‘Chad and JT Go Deep’: Pranksters achieve moments of hilarity playing idiot activists in California
The bits are sometimes juvenile, sometimes amusing in fake Netflix documentary series.
The comedy duo of Tom Allen and John Parr have made a nice niche splash with their Borat meets Bill & Ted act, playing the surfer bro characters known as “Chad and JT,” who often show up at city council meetings in Southern California, advocating for such causes as declaring “a second Independence Day, on the second of July, the day the movie ‘Independence Day’ with Will Smith and Jeff Goldblum came out …”
Hey. We’ve heard worse proposals at certain city council meetings in recent years, my fellow Americans.
Now these podcasting viral comedians have their own Netflix series, “Chad and JT Go Deep,” which begins with the title card, “Chad and JT are activists from Southern California. They have allowed a camera team behind the scenes to document their work,” but is about as much of a documentary as “This Is Spinal Tap.” Over the course of a half-dozen breezy episodes, Chad and JT engage in a series of goofy stunts while the narrative follows a paper-thin storyline involving the lads getting canceled over a misunderstanding about the difference between “boarders” as in surf boarders and “borders” as in open borders, and becoming estranged over Chad’s unwillingness to “shave his dome” for a cause, but mostly it’s just an excuse for these guys to flesh out their endearingly dopey characters.
A six-episode series available Tuesday on Netflix.
In one of my favorite bits, the boys conduct a Hollywood sightseeing bus tour — consisting solely of locations from their beloved “Fast and Furious” franchise. Chad points out “Bob’s Food Market, or you guys probably know it better as Toretto’s Market … where Brian O’Connor and Mia meet,” and JT chimes in, “He keeps ordering tuna sandwiches with the crust cut off, which is a cute little detail.”
“Is this ALL ‘Fast and Furious’?” asks an incredulous tourist.
In a subsequent episode, Chad and JT are down in the dumps about being canceled when they cross paths with actress Jordana Brewster, but of course they actually think she’s Mia Toretto from the “FF” franchise. They’ve got Coronas and she’s got a Corona, in a nod to one of the most blatant product placement deals in movie history.

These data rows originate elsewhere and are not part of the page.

(** X19.  [ChunkManager::cleanup_old_chunks] unloads a chunk exactly when
    automatic unloading is on, more chunks are loaded than
    [max_loaded_chunks_], and the chunk was last accessed more than
    [chunk_timeout_ms_] ago; every other chunk stays, so the store may
    remain above its limit.  The pending set and the settings are
    untouched. *)
Theorem cleanup_old_chunks_lookup (now : Z) (m : ChunkManager.t) (pos : ChunkPos) :
  let m' := ChunkManager.cleanup_old_chunks now m in
  ChunkManager.loaded_chunks_ m' !! pos
  = match ChunkManager.loaded_chunks_ m !! pos with
    | Some c =>
        if ChunkManager.auto_unload_enabled_ m
           && (ChunkManager.max_loaded_chunks_ m <? size (ChunkManager.loaded_chunks_ m))%nat
           && (ChunkManager.chunk_timeout_ms_ m <? now - Chunk.get_last_access c)
        then None else Some c
    | None => None
    end
  /\ ChunkManager.pending_chunks_ m' = ChunkManager.pending_chunks_ m
  /\ ChunkManager.max_loaded_chunks_ m' = ChunkManager.max_loaded_chunks_ m
  /\ ChunkManager.auto_unload_enabled_ m' = ChunkManager.auto_unload_enabled_ m
  /\ ChunkManager.chunk_timeout_ms_ m' = ChunkManager.chunk_timeout_ms_ m.
Proof.
  cbv zeta. unfold ChunkManager.cleanup_old_chunks.
  destruct (ChunkManager.auto_unload_enabled_ m) eqn:Hauto; cbn [negb andb];
    [| split; [destruct (_ !! pos); reflexivity | by repeat split]].
  destruct (Nat.leb_spec (size (ChunkManager.loaded_chunks_ m))
              (ChunkManager.max_loaded_chunks_ m)) as [Hle | Hgt].
  - replace (ChunkManager.max_loaded_chunks_ m <? size (ChunkManager.loaded_chunks_ m))%nat
      with false by (symmetry; apply Nat.ltb_ge; exact Hle).
    cbn [andb]. split; [destruct (_ !! pos); reflexivity | by repeat split].
  - replace (ChunkManager.max_loaded_chunks_ m <? size (ChunkManager.loaded_chunks_ m))%nat
      with true by (symmetry; apply Nat.ltb_lt; exact Hgt).
    cbn [andb]. split.
    + rewrite WorldBlockFacts.unload_all.
      destruct (decide (pos ∈ _)) as [Hin | Hin].
      * apply WorldBlockFacts.elem_of_expired in Hin.
        destruct Hin as (c & -> & Hf). cbn [snd] in Hf.
        unfold Chunk.get_last_access in *. rewrite Hf. reflexivity.
      * destruct (ChunkManager.loaded_chunks_ m !! pos) as [c |] eqn:Hc;
          [| reflexivity].
        destruct (ChunkManager.chunk_timeout_ms_ m <? now - Chunk.get_last_access c)
          eqn:Hf; [| reflexivity].
        exfalso. apply Hin. apply WorldBlockFacts.elem_of_expired.
        exists c. split; [exact Hc | exact Hf].
    + match goal with
      | |- context [fold_left _ ?l m] =>
          pose proof (WorldBlockFacts.unload_all_others l m) as Hrest
      end.
      cbv zeta in Hrest. rewrite Hauto in Hrest. exact Hrest.
Qed.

We’re also treated to Chad and JT’s trademark public advocacy work, as when they go in front of the Los Angeles City Council and Chad wonders, “Why is it that only people like P. Diddy, Jeff Bezos and my Uncle Ron get to experience the euphoria of being on a yacht? I think I have the solution. We need public yachts.” (In nearly every case, the council members, perhaps numbed by endless hours in deadly dull meetings, always let Chad and JT have the floor and are slow to realize they’re being pranked.)
Some of the gags are juvenile, e.g., the guys lead a movement to end “Small D--- Shame” for men who aren’t well-endowed, but even then, the boys show an admirable dedication to the gag. (When Chad discovers he’s not really so small and is in fact average, he laments to a fast-food drive-through cashier, “I just found out I’m medium,” and she replies, “You just found out you’re Armenian?”) And there are moments of hilarious idiotic bliss, as when Chad volunteers to teach reading to a group of adorable children and has them do a table read from, you guessed it, “ ‘The Fast and the Furious,’ directed by Rob Cohen.”
Seeing these kids read the cheesy dialogue with a full commitment to the material is more entertaining than most of the actual FF movies.